Protein Tyrosine Kinase, Syk: A Key Player in Phagocytic Cells

Yumi Tohyama1,* and Hirohei Yamamura2

1Division of Biochemistry, Faculty of Pharmaceutical Sciences, Himeji Dokkyo University, Himeji; and 2Hyogo Prefectural Institute of Public Health and Environmental Sciences, Kobe, Japan

*To whom correspondence may be addressed. Tel: +81-79-223-6809, Fax: +81-79-285-0352, E-mail: ytohyama{at}himeji-du.ac.jp

Correspondence may also be addressed to Hirohei Yamamura.
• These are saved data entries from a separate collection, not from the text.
Lemma boot_result args h log r :
  runs None empty_heap (boot tags args) h (log, r) ->
  match r with
  | Run (MkServing c lg st services) => NewConfig args = Run c /\ boot_success c (Store_pool st) st /\
      initializeLogger tags c = inr lg /\ services = registerDev tags [ExtractorService] /\
      log = [greeting; LogInfo "Extractor service listening" ["address"; ListenAddr c]] /\
      h = s_heap (p_sys _ _ (proc_init (NewServer st) (ConnStr (Config_DbCredentials c))))
  | Exit code => (NewConfig args = Exit code /\ log = []) \/
      (code = 1 /\ exists c, NewConfig args = Run c /\ boot_failure c log /\ says_why log)
  end.
Proof.
  unfold boot. destruct (NewConfig args) as [code|c] eqn:Ec; [intros [[= -> ->] _]; by left|].
  assert (forall log, boot_failure c log ->
    (Run c : outcome Config) = Exit 1 /\ log = [] \/
    1 = 1 /\ exists c', Run c = Run c' /\ boot_failure c' log /\ says_why log) as Hfail.
  { intros l Hl. right. split; [done|]. exists c. split; [done|]. split; [done|]. by eapply failure_says_why. }
  pose proof (initializeLogger_level c) as Hlg. destruct (LogLevel c) as [err|level] eqn:El.
  { rewrite Hlg. intros [[= -> ->] _]. by apply Hfail, f_level. }
  destruct Hlg as (lg & Elg & _). rewrite Elg.
  intros (lis & h1 & [-> Hl] & H). destruct lis as [err|].
  { destruct H as [[= -> ->] _]. by eapply Hfail, f_listen. }
  assert (listening c) as Hlis by (split; [by exists level|done]).
  destruct (NewCredentials c) as [err|d] eqn:Ed.
  { destruct H as [[= -> ->] _]. by apply Hfail, f_credentials. }
  destruct H as (p & h1 & Hn & H). destruct p as [err|p]; cbn [estep] in Hn.
  { destruct Hn as [Hn _], H as [[= -> ->] _]. by eapply Hfail, f_pool. }
  destruct Hn as (Hn & _ & ->). destruct H as (pg & h1 & [-> Hp] & H).
  assert (connected c d) as Hconn by done.
  cbn in Hp. rewrite lookup_insert_eq in Hp. destruct pg as [err|].
  { destruct H as [[= -> ->] _]. by eapply Hfail, f_ping. }
  apply (runs_bind _ _ (NewStore p _)) in H as (s & h1 & H & Hr). eapply NewStore_runs in H as [-> Hs];
    [|simpl; by rewrite lookup_insert_eq].
  destruct Hs as [(err & Hs & ->)|[(stanza & Hs & Hv & ->)|(stanza & Hs & Hv & [(err & Hc & ->)|(name & Hc & ->)])]];
    destruct Hr as [[= -> ->] ->].
  1-3: eapply Hfail, f_store; try done; by econstructor.
  split; [done|]. split; [by exists d, stanza, name|]. do 3 (split; [done|]).
  apply NewCredentials_same in Ed as ->. done.
Qed.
Tel: +81-78-511-6640, Fax: +81-78-531-7080, E-mail: hirohei_yamamura{at}pref.hyogo.lg.jp

Received October 1, 2008; Accepted October 30, 2008


   Abstract

Spleen tyrosine kinase (Syk) is a non-receptor protein tyrosine kinase expressed in a wide range of haematopoietic cells. At the initial stage of investigation, main exploring was toward its functions in platelets and in classical immunoreceptor signalling. However, Syk has now been recognized as a key player in both innate and adaptive immunity. Especially, in phagocytosis, Syk plays essential roles in signalling evoked by various types of receptors such as Fc{gamma}R, CR3, Dectin-1 and apoptotic cell-recognizing receptor. A variety of upstream immunoreceptor tyrosine-based activation motif-like molecules have been found and are still in the course of new studies. On the contrary, downstream effectors to explain diverse function of Syk are still under exploration. As its novel function, we propose the role of Syk in the regulation of {alpha}-tubulin acetylation. Further investigation on the effectors of Syk would give us more information in relation to therapeutic molecular targets.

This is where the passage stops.